US yields initially climbed on selling in bond markets worldwide following a policy reboot from the Bank of Japan.
The BOJ said it will target the yield on the 10-year Japanese government bond at zero percent in an effort to lift longer JGB yields and improve bank profits. It will also allow inflation to overshoot 2 percent.
It held its policy rate at -0.10 percent and left its annual asset purchase at 80 trillion yen ($788 billion).
US yields briefly turned flat on speculation the BOJ may lower rates and enlarge its asset purchases later this year before they rose again on traders hedging the probability the Fed may decide to raise short-term interest rates at its latest policy meeting.
"The yield curve is flattening with the front end taking the brunt of it," said Brian Edmonds, head of rates trading at Cantor Fitzgerald in New York.
Two-year Treasury yield was up 3 basis points on the day at 0.807 percent, still below a near three-month peak of 0.853 percent set in late August, according to Reuters data.
The yield gap between two-year and 30-year Treasuries shrank to 162.5 basis points from 165.4 basis points late on Tuesday.
Benchmark 10-year Treasury notes were down 4/32 in price for a yield of 1.703 percent, up over 1 basis point from Tuesday's close.
The Fed is unlikely to move later on Wednesday, and the market will then shift its focus to December, Edmonds said. "December is their last chance to move this year."

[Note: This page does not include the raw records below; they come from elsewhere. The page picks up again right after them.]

(** ** What a device promises *)

(** [block] is what a device holds. A write that is not refused stores its block;
    a refused one leaves the others. On a [steady] device a write inside it
    succeeds; one beyond its end is refused, as the UEFI specification asks. *)
Class BlockIoLaws (D : Type) `{BlockIo D} := {
  block : D → Z → list Z;
  steady : D → Prop;
  wb_media l b d : Media (snd (WriteBlocks l b d)) = Media d;
  wb_ok l b d : EFI_ERROR (fst (WriteBlocks l b d)) = false → block (snd (WriteBlocks l b d)) l = b;
  wb_other l l' b d : l' <> l → block (snd (WriteBlocks l b d)) l' = block d l';
  wb_range l b d : LastBlock (Media d) < l → WriteBlocks l b d = (EFI_INVALID_PARAMETER, d);
  wb_steady l b d : steady d → steady (snd (WriteBlocks l b d));
  wb_succeeds l b d : steady d → 0 <= l <= LastBlock (Media d) → len b = BlockSize (Media d) →
    fst (WriteBlocks l b d) = EFI_SUCCESS;
  fl_media d : Media (snd (FlushBlocks d)) = Media d;
  fl_block l d : block (snd (FlushBlocks d)) l = block d l
}.

(** ** Runs on a steady device *)

(** What a run writes: the block it leaves at an address, if any. *)
Definition Overlay := Z → option (list Z).
Definition none : Overlay := λ _, None.
Definition one (l : Z) (b : list Z) : Overlay := λ l', if l' =? l then Some b else None.
Definition span (lo n : Z) (f : Z → list Z) : Overlay := λ l,
  if zbetween lo l (lo + n - 1) then Some (f (l - lo)) else None.
Definition after (W1 W2 : Overlay) : Overlay := λ l,
  match W2 l with Some b => Some b | None => W1 l end.

(** Overlays are compared point by point; [after] is their composition. *)
#[export] Instance overlay_equiv : Equiv Overlay := λ W1 W2, ∀ l, W1 l = W2 l.
#[export] Instance overlay_equivalence : Equivalence (≡@{Overlay}).
Proof.
  split; [by intros W l|by intros W1 W2 E l; rewrite E|].
  intros W1 W2 W3 E1 E2 l. by rewrite E1, E2.
Qed.
#[export] Instance after_proper : Proper ((≡) ==> (≡) ==> (≡)) after.
Proof. intros W1 W1' E1 W2 W2' E2 l. unfold after. by rewrite E1, E2. Qed.
#[export] Instance after_left_id : LeftId (≡) none after.
Proof. intros W l. unfold after, none. by destruct (W l). Qed.
#[export] Instance after_right_id : RightId (≡) none after.
Proof. by intros W l. Qed.
#[export] Instance after_assoc : Assoc (≡) after.
Proof. intros W1 W2 W3 l. unfold after. by destruct (W3 l). Qed.

(** What is left of an overlay on a device whose last block is [n]. *)
Definition cut (n : Z) (W : Overlay) : Overlay := λ l, if l <=? n then W l else None.

#[export] Instance cut_proper n : Proper ((≡) ==> (≡)) (cut n).
Proof. intros W W' E l. unfold cut. by rewrite E. Qed.
Lemma cut_after n W1 W2 : cut n (after W1 W2) ≡ after (cut n W1) (cut n W2).
Proof. intros l. unfold cut, after. by destruct (l <=? n). Qed.
Lemma cut_none n : cut n none ≡ none.
Proof. intros l. unfold cut. by destruct (l <=? n). Qed.
Lemma cut_one n l b : l <= n → cut n (one l b) ≡ one l b.
Proof.
  intros L l'. unfold cut, one. destruct (Z.leb_spec l' n); [done|]. by destruct (Z.eqb_spec l' l); [lia|].
Qed.
Lemma span_neg lo n f : n <= 0 → span lo n f ≡ none.
Proof.
  intros N l. unfold span, none. destruct (zbetween lo l (lo + n - 1)) eqn:Z; [|done]. apply zbetween_spec in Z. lia.
Qed.
Lemma span_to_nat lo n f : span lo (Z.of_nat (Z.to_nat n)) f ≡ span lo n f.
Proof.
  destruct (Z_le_gt_dec 0 n); [by rewrite Z2Nat.id by done|].
  by rewrite (span_neg lo n), span_neg by lia.
Qed.

Section Runs.
Context {D : Type} `{BlockIoLaws D}.
Implicit Types e : ENV D.

(** [k] pool blocks more are live. *)
Record effect (k : Z) (W : Overlay) e e' : Prop := mkEffect {
  ef_block l : block (dev e') l = default (block (dev e) l) (W l);
  ef_media : Media (dev e') = Media (dev e);
  ef_pool : pool_live (pool e') = pool_live (pool e) + k;
  ef_pages : live_pages e' = live_pages e;
  ef_events : events e' = events e
}.

Record ready e : Prop := mkReady { rd_steady : steady (dev e); rd_plenty : pool_plenty (pool e) }.

(** [m] runs to [a], writing [W]. *)
Definition does {A} (m : App A) (a : A) (k : Z) (W : Overlay) e : Prop :=
  ∃ e', m e = Some (a, e') ∧ effect k W e e' ∧ ready e'.

Lemma effect_refl e : effect 0 none e e.
Proof. constructor; try done. lia. Qed.

Lemma effect_trans k1 k2 W1 W2 e1 e2 e3 :
  effect k1 W1 e1 e2 → effect k2 W2 e2 e3 → effect (k1 + k2) (after W1 W2) e1 e3.
Proof.
  intros [A1 B1 C1 D1 E1] [A2 B2 C2 D2 E2]. constructor; try congruence; [|lia].
  intros l. rewrite A2, A1. unfold after. by destruct (W2 l).
Qed.

Lemma does_ext {A} (m : App A) a k k' W W' e :
  does m a k W e → k = k' → W ≡ W' → does m a k' W' e.
Proof.
  intros (e' & E & [X1 X2 X3 X4 X5] & R) -> X. exists e'. split_and!; try done.
  constructor; try done. intros l. by rewrite X1, X.
Qed.

Lemma does_ret {A} (a : A) e : ready e → does (mret a) a 0 none e.
Proof. intros R. exists e. by split_and!; [|apply effect_refl|]. Qed.

Lemma does_bind {A B} (m : App A) (f : A → App B) a b k1 k2 W1 W2 e :
  does m a k1 W1 e → (∀ e', Media (dev e') = Media (dev e) → ready e' → does (f a) b k2 W2 e') →
  does (m ≫= f) b (k1 + k2) (after W1 W2) e.
Proof.
  intros (e1 & E1 & F1 & R1) K. destruct (K e1 (ef_media _ _ _ _ F1) R1) as (e2 & E2 & F2 & R2).
  exists e2. split_and!; [|by eapply effect_trans|done].
  unfold mbind, App_bind. by rewrite E1.
Qed.

Lemma app_run {A B} (m : App A) (f : A → App B) a e e' :
  m e = Some (a, e') → (m ≫= f) e = f a e'.
Proof. intros E. unfold mbind, App_bind. by rewrite E. Qed.

Lemma does_lift {A B} (o : option A) (f : A → App B) a b k W e :
  o = Some a → does (f a) b k W e → does (lift o ≫= f) b k W e.
Proof. intros ->. done. Qed.

Lemma does_WriteBlock l b e :
  ready e → 0 <= l <= LastBlock (Media (dev e)) → len b = BlockSize (Media (dev e)) →
  does (WriteBlock l b) EFI_SUCCESS 0 (one l b) e.
Proof.
  intros [St Pl] R L. unfold does, WriteBlock.
  pose proof (wb_succeeds l b (dev e) St R L) as S. pose proof (wb_ok l b (dev e)) as O.
  assert (∀ l', l' <> l → block (snd (WriteBlocks l b (dev e))) l' = block (dev e) l') as O2 by (intros; by apply wb_other).
  pose proof (wb_media l b (dev e)) as M. pose proof (wb_steady l b (dev e) St) as S2.
  destruct (WriteBlocks l b (dev e)) as [st d]. cbn in *. subst st. eexists. split_and!; [done| |by constructor].
  constructor; try done; [|cbn; lia]. intros l'. cbn. unfold one.
  destruct (Z.eqb_spec l' l) as [->|N]; cbn; [by apply O|by apply O2].
Qed.

(** A write whose status is ignored. *)
Lemma does_ignored {B} N l b (k : App B) r kp W e :
  ready e → N = LastBlock (Media (dev e)) → 0 <= l → len b = BlockSize (Media (dev e)) →
  (∀ e', Media (dev e') = Media (dev e) → ready e' → does k r kp W e') →
  does (WriteBlock l b ≫= λ _, k) r (0 + kp) (after (cut N (one l b)) W) e.
Proof.
  intros R EN Hl L K. destruct (Z_le_gt_dec l N) as [C|C].
  - eapply does_ext; [eapply does_bind; [apply (does_WriteBlock l b); (done || lia)|exact K]|done|].
    by rewrite cut_one by done.
  - assert (LastBlock (Media (dev e)) < l) as C' by lia. pose proof (wb_range l b (dev e) C') as E.
    destruct (K e eq_refl R) as (e' & E' & F & R').
    exists e'. split_and!; [|..].
    + unfold mbind, App_bind, WriteBlock. rewrite E. by destruct e.
    + destruct F as [X1 X2 X3 X4 X5]. constructor; try done. intros l'. rewrite X1. unfold after, cut, one.
      destruct (W l'); [done|]. destruct (Z.leb_spec l' N); [|done].
      by destruct (Z.eqb_spec l' l); [lia|].
    + done.
Qed.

Federal funds futures implied traders saw a 15 percent chance the Fed would raise rates at its current meeting and a 60 percent chance it would hike rates at its Dec. 13-14 meeting, according to CME Group's FedWatch program.
In addition to the Fed's policy statement set for release at about 2 p.m. (1800 GMT), investors awaited quarterly economic projections in which analysts expect Fed officials to lower their outlook on the number of rate increases in 2017 and 2018.
Fed Chair Janet Yellen will hold a press conference at 2:30 p.m. (1830 GMT).